__Work instructions__:
From the first line to the last, give the data again exactly.

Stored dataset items
···

(** No white-space character ends in the first byte of a word: a text that
    ends with a word is not blank. *)
Lemma not_blank_before_word w :
  is_word w = true ->
  forall n a, (String.length a <= n)%nat -> blank (a ++ w) = false.
Proof.
  intros Hw. destruct (word_parts w Hw) as (c0 & s0 & -> & Hc0 & Hs0).
  assert (H2 : forall c, space2 c c0 = false).
  { intros c. destruct (space2 c c0) eqn:E; [|reflexivity].
    apply space2_continuation in E. congruence. }
  assert (H3 : forall c e, space3 c c0 e = false).
  { intros c e. destruct (space3 c c0 e) eqn:E; [|reflexivity].
    apply space3_continuation in E. destruct E. congruence. }
  assert (H3' : forall c d, space3 c d c0 = false).
  { intros c d. destruct (space3 c d c0) eqn:E; [|reflexivity].
    apply space3_continuation in E. destruct E. congruence. }
  induction n as [|n IH]; intros a Ha.
  - destruct a; [|simpl in Ha; lia]. cbn [String.append].
    now rewrite blank_fixed by now apply no_space_head.
  - destruct a as [|c [|d [|e a]]]; cbn [String.append String.length] in *.
    + now rewrite blank_fixed by now apply no_space_head.
    + unfold blank. cbn [lstrip].
      destruct (space1 c); [apply (IH EmptyString); simpl; lia|].
      rewrite H2. destruct s0; [reflexivity|]. now rewrite H3.
    + unfold blank. cbn [lstrip].
      destruct (space1 c); [apply (IH (String d EmptyString)); simpl; lia|].
      destruct (space2 c d); [apply (IH EmptyString); simpl; lia|].
      now rewrite H3'.
    + unfold blank. cbn [lstrip].
      destruct (space1 c);
        [apply (IH (String d (String e a))); simpl; lia|].
      destruct (space2 c d); [apply (IH (String e a)); simpl; lia|].
      destruct (space3 c d e); [apply (IH a); lia | reflexivity].
Qed.

Lemma rstrip_app_word a w : is_word w = true -> rstrip (a ++ w) = (a ++ w)%string.
Proof.
  intros Hw. induction a as [|c a IH].
  - destruct (word_parts w Hw) as (c0 & s0 & -> & _ & Hs0).
    now apply rstrip_no_space.
  - cbn [String.append rstrip].
    change (String c (a ++ w)) with (String c a ++ w)%string.
    rewrite (not_blank_before_word w Hw _ (String c a) (Nat.le_refl _)).
    cbn [String.append]. now rewrite IH.
Qed.

Lemma rstrip_join ws : forall a,
  ws <> [] -> Forall (fun w => is_word w = true) ws ->
  rstrip (a ++ join " " ws) = (a ++ join " " ws)%string.
Proof.
  induction ws as [|w r IH]; intros a Hne Hall; [congruence|].
  inversion Hall as [|? ? Hw Hr]; subst.
  destruct r as [|w' r'].
  - simpl. now apply rstrip_app_word.
  - rewrite join_cons, <- !append_assoc. apply IH; [discriminate | assumption].
Qed.

Lemma join_first ws :
  ws <> [] -> Forall (fun w => is_word w = true) ws ->
  exists c s, join " " ws = String c s /\ is_continuation c = false
              /\ space_width (String c s) = 0%nat.
Proof.
  intros Hne Hall. destruct ws as [|w r]; [congruence|].
  inversion Hall as [|? ? Hw Hr]; subst.
  destruct (word_parts w Hw) as (c & s & -> & Hc & Hs).
  destruct r as [|w' r'].
  - cbn [join]. exists c, s. repeat split; [assumption | now apply no_space_head].
  - rewrite join_cons.
    change (" " ++ join " " (w' :: r'))%string
      with (String " " (join " " (w' :: r'))).
    exists c, (s ++ String " " (join " " (w' :: r')))%string.
    repeat split; [assumption|].
    change (String c (s ++ String " " (join " " (w' :: r'))))
      with (String c s ++ String " " (join " " (w' :: r')))%string.
    rewrite space_width_then_blank. now apply no_space_head.
Qed.

Lemma strip_join ws :
  ws <> [] -> Forall (fun w => is_word w = true) ws ->
  strip (join " " ws) = join " " ws.
Proof.
  intros Hne Hall. unfold strip.
  destruct (join_first ws Hne Hall) as (c & s & E & _ & Hw).
  rewrite E, lstrip_fixed by assumption. rewrite <- E.
  apply (rstrip_join ws EmptyString Hne Hall).
Qed.

Lemma word_count_join ws :
  ws <> [] -> Forall (fun w => is_word w = true) ws ->
  word_count (strip (join " " ws)) = Z.of_nat (List.length ws).
Proof.
  intros Hne Hall. unfold word_count.
  now rewrite strip_join, split_whitespace_join.
Qed.

(** A command made of a verb in ASCII letters and words: trimming changes
    nothing. *)
Lemma strip_command verb c v ws :
  verb = String c v -> plain verb = true -> space1 c = false ->
  ws <> [] -> Forall (fun w => is_word w = true) ws ->
  strip (verb ++ " " ++ join " " ws) = (verb ++ " " ++ join " " ws)%string.
Proof.
  intros -> Hp Hc Hne Hall. unfold strip.
  cbn [plain] in Hp. apply andb_true_iff in Hp. destruct Hp as [Ha _].
  rewrite lstrip_fixed.
  - rewrite <- append_assoc. now apply rstrip_join.
  - cbn [String.append]. now rewrite space_width_ascii, Hc.
Qed.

···

__Result of the task__:
(** No white-space character ends in the first byte of a word: a text that
    ends with a word is not blank. *)
Lemma not_blank_before_word w :
  is_word w = true ->
  forall n a, (String.length a <= n)%nat -> blank (a ++ w) = false.
Proof.
  intros Hw. destruct (word_parts w Hw) as (c0 & s0 & -> & Hc0 & Hs0).
  assert (H2 : forall c, space2 c c0 = false).
  { intros c. destruct (space2 c c0) eqn:E; [|reflexivity].
    apply space2_continuation in E. congruence. }
  assert (H3 : forall c e, space3 c c0 e = false).
  { intros c e. destruct (space3 c c0 e) eqn:E; [|reflexivity].
    apply space3_continuation in E. destruct E. congruence. }
  assert (H3' : forall c d, space3 c d c0 = false).
  { intros c d. destruct (space3 c d c0) eqn:E; [|reflexivity].
    apply space3_continuation in E. destruct E. congruence. }
  induction n as [|n IH]; intros a Ha.
  - destruct a; [|simpl in Ha; lia]. cbn [String.append].
    now rewrite blank_fixed by now apply no_space_head.
  - destruct a as [|c [|d [|e a]]]; cbn [String.append String.length] in *.
    + now rewrite blank_fixed by now apply no_space_head.
    + unfold blank. cbn [lstrip].
      destruct (space1 c); [apply (IH EmptyString); simpl; lia|].
      rewrite H2. destruct s0; [reflexivity|]. now rewrite H3.
    + unfold blank. cbn [lstrip].
      destruct (space1 c); [apply (IH (String d EmptyString)); simpl; lia|].
      destruct (space2 c d); [apply (IH EmptyString); simpl; lia|].
      now rewrite H3'.
    + unfold blank. cbn [lstrip].
      destruct (space1 c);
        [apply (IH (String d (String e a))); simpl; lia|].
      destruct (space2 c d); [apply (IH (String e a)); simpl; lia|].
      destruct (space3 c d e); [apply (IH a); lia | reflexivity].
Qed.

Lemma rstrip_app_word a w : is_word w = true -> rstrip (a ++ w) = (a ++ w)%string.
Proof.
  intros Hw. induction a as [|c a IH].
  - destruct (word_parts w Hw) as (c0 & s0 & -> & _ & Hs0).
    now apply rstrip_no_space.
  - cbn [String.append rstrip].
    change (String c (a ++ w)) with (String c a ++ w)%string.
    rewrite (not_blank_before_word w Hw _ (String c a) (Nat.le_refl _)).
    cbn [String.append]. now rewrite IH.
Qed.

Lemma rstrip_join ws : forall a,
  ws <> [] -> Forall (fun w => is_word w = true) ws ->
  rstrip (a ++ join " " ws) = (a ++ join " " ws)%string.
Proof.
  induction ws as [|w r IH]; intros a Hne Hall; [congruence|].
  inversion Hall as [|? ? Hw Hr]; subst.
  destruct r as [|w' r'].
  - simpl. now apply rstrip_app_word.
  - rewrite join_cons, <- !append_assoc. apply IH; [discriminate | assumption].
Qed.

Lemma join_first ws :
  ws <> [] -> Forall (fun w => is_word w = true) ws ->
  exists c s, join " " ws = String c s /\ is_continuation c = false
              /\ space_width (String c s) = 0%nat.
Proof.
  intros Hne Hall. destruct ws as [|w r]; [congruence|].
  inversion Hall as [|? ? Hw Hr]; subst.
  destruct (word_parts w Hw) as (c & s & -> & Hc & Hs).
  destruct r as [|w' r'].
  - cbn [join]. exists c, s. repeat split; [assumption | now apply no_space_head].
  - rewrite join_cons.
    change (" " ++ join " " (w' :: r'))%string
      with (String " " (join " " (w' :: r'))).
    exists c, (s ++ String " " (join " " (w' :: r')))%string.
    repeat split; [assumption|].
    change (String c (s ++ String " " (join " " (w' :: r'))))
      with (String c s ++ String " " (join " " (w' :: r')))%string.
    rewrite space_width_then_blank. now apply no_space_head.
Qed.

Lemma strip_join ws :
  ws <> [] -> Forall (fun w => is_word w = true) ws ->
  strip (join " " ws) = join " " ws.
Proof.
  intros Hne Hall. unfold strip.
  destruct (join_first ws Hne Hall) as (c & s & E & _ & Hw).
  rewrite E, lstrip_fixed by assumption. rewrite <- E.
  apply (rstrip_join ws EmptyString Hne Hall).
Qed.

Lemma word_count_join ws :
  ws <> [] -> Forall (fun w => is_word w = true) ws ->
  word_count (strip (join " " ws)) = Z.of_nat (List.length ws).
Proof.
  intros Hne Hall. unfold word_count.
  now rewrite strip_join, split_whitespace_join.
Qed.

(** A command made of a verb in ASCII letters and words: trimming changes
    nothing. *)
Lemma strip_command verb c v ws :
  verb = String c v -> plain verb = true -> space1 c = false ->
  ws <> [] -> Forall (fun w => is_word w = true) ws ->
  strip (verb ++ " " ++ join " " ws) = (verb ++ " " ++ join " " ws)%string.
Proof.
  intros -> Hp Hc Hne Hall. unfold strip.
  cbn [plain] in Hp. apply andb_true_iff in Hp. destruct Hp as [Ha _].
  rewrite lstrip_fixed.
  - rewrite <- append_assoc. now apply rstrip_join.
  - cbn [String.append]. now rewrite space_width_ascii, Hc.
Qed.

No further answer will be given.